Materials provided Start Marker
Lemma elem_of_first_free r n x :
  x ∈ first_free r n -> 0 <= x /\ (x ∉ r) /\ x <= Z.of_nat (n + length r).
Proof.
  unfold first_free. intros Hx. apply elem_of_take in Hx as (i & Hi & _).
  apply list_elem_of_lookup_2 in Hi. rewrite list_elem_of_filter, elem_of_irange in Hi. tauto.
Qed.

Definition sampleKruise : Kruise.
Proof.
  refine {| ordinals := first_free |}.
  - intros r n. unfold first_free. rewrite length_take. pose proof (first_free_enough r n). lia.
  - intros r n. unfold first_free.
    pose proof (strongly_sorted_filter Z.lt (fun x => x ∉ r) _ (irange_sorted 0 (Z.of_nat (n + length r)))) as Hs.
    rewrite <- (take_drop n) in Hs. by apply StronglySorted_app in Hs as (_ & ? & _).
  - intros r n x Hx. apply elem_of_first_free in Hx. tauto.
  - intros r n x Hx. by apply elem_of_first_free in Hx as (_ & ? & _).
  - intros r n x y Hx Hy Hr. pose proof (elem_of_first_free _ _ _ Hx) as (_ & _ & Hle).
    unfold first_free in *. eapply take_sorted_dense; [|exact Hx| |lia].
    + apply strongly_sorted_filter, irange_sorted.
    + apply list_elem_of_filter. split; [done|]. apply elem_of_irange. lia.
Defined.

Definition sample_node (role : string) (i : Z) : Node := set_n_Role role (new_node EmptyString i).
(* ===== verification/Common.v ===== *)
(** * Commands shared by the handlers (pkg/controllers/common)

    [CommandHandler] holds the instance and the password the nodes currently
    accept; its methods bring configuration, stateful set size and sentinel
    monitors in line with the specification. *)

From S2P Require Import Prelude GoStd Types Env K8sClient KvClient Resources Scale.
Local Open Scope Z_scope.
Local Open Scope go_scope.

Record CommandHandler := NewCommandHandler {
  ch_instance : KVRocks;
  ch_password : string;
}.

(** [CommandHandler.ChangePassword] *)
Definition ch_ChangePassword (h : CommandHandler) (password : string) : CommandHandler :=
  NewCommandHandler (ch_instance h) password.

(** The interface [KVRocksHandler] of kvrocks_controller.go. *)
Class KVRocksHandler (H W : Type) := {
  handler_Handle : M (H * W) (option goerr * bool);
  handler_Finializer : M (H * W) unit;
  handler_Requeue : H -> bool;
}.

(** [err = m; if err != nil || h.requeue { return err, false }] before the
    statements [k], the shape of every [Handle]. *)
Definition stage {H W} (requeued : H -> bool) (m : M (H * W) unit) (k : M (H * W) (option goerr * bool))
    : M (H * W) (option goerr * bool) :=
  let! r := catch m in
  let! h := geth in
  match r with
  | inr e => ret (Some e, false)
  | inl _ => if requeued h then ret (None, false) else k
  end.

(** The pod takes the role as its label.  A write to the labels of a pod
    without labels is a write to a nil map. *)
Definition label_pod {W} `{Kube W} (key : NamespacedName) (role : string) : M W unit :=
  let! pod := GetPod key in
  let labels := om_Labels (pod_Meta pod) in
  when (negb (String.eqb (default EmptyString (labels !! KvrocksRole)) role))
    (if bool_decide (labels = ∅) then panic
     else UpdatePod (set_pod_Meta (set_om_Labels (<[KvrocksRole := role]> labels)) pod)).

Section common.
Context {W : Type} `{Env W, GoLib}.

(** *** config.go *)

(** The body of the inner loop: one configuration key of one node. *)
Definition ensure_key (h : CommandHandler) (p : option Node) (kv : string * string) : M W unit :=
  let! node := deref p in
  let! curValue := GetConfig (n_IP node) (ch_password h) kv.1 in
  when (negb (String.eqb curValue kv.2)) (SetConfig (n_IP node) (ch_password h) kv.1 kv.2).

Definition EnsureConfig (h : CommandHandler) (nodes : list (option Node)) : M W unit :=
  let spec := kv_Spec (ch_instance h) in
  let config := ParseKVRocksConfigs (sp_KVRocksConfig spec) in
  forM nodes (fun p =>
    forM (range_map config) (ensure_key h p) ;;;
    when (negb (String.eqb (ch_password h) (sp_Password spec)))
      (let! node := deref p in ChangePassword (n_IP node) (ch_password h) (sp_Password spec))).

(** *** sentinel.go *)

(** [GetSentinel]: the pods and the password of the sentinel, the requeue
    flag, and the error. *)
Definition GetSentinel (key : NamespacedName) : M W (option (list Pod * string) * bool * option goerr) :=
  let! r := catch (GetKVRocks key) in
  match r with
  | inr e => ret (None, true, Some e)
  | inl sentinel =>
      if negb (String.eqb (st_Status (kv_Status sentinel)) StatusRunning) then ret (None, true, None)
      else
        let! r' := catch (ListDeploymentPods key) in
        match r' with
        | inr e => ret (None, false, Some e)
        | inl pods => ret (Some (pods, sp_Password (kv_Spec sentinel)), false, None)
        end
  end.

Definition GetOrCreateSentinel (h : CommandHandler) : M W (option (list Pod * string) * bool * option goerr) :=
  let sentinel := GetSentinelInstance (ch_instance h) in
  let! r := catch (CreateIfNotExistsKVRocks sentinel) in
  match r with
  | inr e => ret (None, false, Some e)
  | inl sentinel => GetSentinel (NN (kv_Namespace sentinel) (kv_Name sentinel))
  end.

(** [masterName] with the shard index appended when one is given. *)
Definition shard_master_name (masterName : string) (index : option Z) : string :=
  match index with
  | Some i => masterName +:+ "-" +:+ Itoa i
  | None => masterName
  end.

(** One sentinel of [EnsureSentinel] (and of the sentinel handler's
    [ensureMonitor]): monitor the master, replacing a stale entry. *)
Definition ensure_monitor_at (sentinelIP sentinelPassword masterName masterIP password : string) : M W unit :=
  let! r := catch (GetMasterFromSentinel sentinelIP sentinelPassword masterName) in
  let create :=
    catch (RemoveMonitor sentinelIP sentinelPassword masterName) ;;;
    CreateMonitor sentinelIP sentinelPassword masterName masterIP password in
  match r with
  | inr _ => create
  | inl m =>
      if negb (String.eqb m masterIP) then create
      else ResetMonitor sentinelIP sentinelPassword masterName password
  end.

Definition EnsureSentinel (h : CommandHandler) (masterIP : string) (index : option Z) : M W (bool * option goerr) :=
  let! (r, requeue, err) := GetOrCreateSentinel h in
  match r, requeue, err with
  | Some (pods, sentinelPassword), false, None =>
      let masterName := shard_master_name (ParseRedisName (kv_Name (ch_instance h))).2 index in
      let! r' := catch (forM pods (fun sentinel =>
        ensure_monitor_at (pod_PodIP sentinel) sentinelPassword masterName masterIP (ch_password h))) in
      match r' with
      | inr e => ret (false, Some e)
      | inl _ => ret (false, None)
      end
  | _, _, _ => ret (requeue, err)
  end.

(** One sentinel of [CommandHandler.RemoveMonitor]. *)
Definition remove_monitor_at (sentinelIP sentinelPassword masterName : string) : M W unit :=
  let! r := catch (GetMasterFromSentinel sentinelIP sentinelPassword masterName) in
  match r with
  | inl _ => RemoveMonitor sentinelIP sentinelPassword masterName
  | inr _ => ret tt
  end.

(** [CommandHandler.RemoveMonitor] *)
Definition ch_RemoveMonitor (h : CommandHandler) (masterName : string) (index : option Z) : M W (bool * option goerr) :=
  let key := NN (kv_Namespace (ch_instance h)) (default EmptyString (kv_Labels (ch_instance h) !! MonitoredBy)) in
  let! (r, requeue, err) := GetSentinel key in
  match r, requeue, err with
  | Some (pods, sentinelPassword), false, None =>
      let! r' := catch (forM pods (fun sentinel =>
        remove_monitor_at (pod_PodIP sentinel) sentinelPassword (shard_master_name masterName index))) in
      match r' with
      | inr e => ret (false, Some e)
      | inl _ => ret (false, None)
      end
  | _, _, _ => ret (requeue, err)
  end.

(** *** kubernetes.go *)

(** Returns the requeue flag, the error and the nodes with the removed
    positions cleared. *)
Definition ResizeStatefulSet (h : CommandHandler) (stsNodes : list (option Node)) (index : option Z)
    : M W (bool * option goerr * list (option Node)) :=
  let instance := ch_instance h in
  let delta := Z.of_nat (length stsNodes) - sp_Replicas (kv_Spec instance) in
  if delta =? 0 then ret (false, None, stsNodes)
  else if 0 <? delta then
    let! sts := lift (NewReplicationStatefulSet instance) in
    let! sts := (match index with
                 | Some i => lift (NewClusterStatefulSet instance i)
                 | None => ret sts
                 end) in
    let! (reserve, masterID) := lift (reserve_scan (reverse stsNodes) delta [] 0) in
    let! (stsNodes', result) := lift (clear_reserved (reverse reserve) masterID stsNodes []) in
    let! r := catch (CreateOrUpdateStatefulSet (set_ss_ReserveOrdinals (ss_ReserveOrdinals sts ++ result) sts)) in
    match r with
    | inr e => ret (true, Some e, stsNodes')
    | inl _ => ret (true, None, stsNodes')
    end
  else ret (true, None, stsNodes).
End common.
Materials provided End Marker
**Exercise description:** Look back at the entries above and repeat, unchanged, every line from the line holding "false) else k" through the line holding "without labels is".

**Your response:**
  | inl _ => if requeued h then ret (None, false) else k
  end.

(** The pod takes the role as its label.  A write to the labels of a pod
    without labels is a write to a nil map. *)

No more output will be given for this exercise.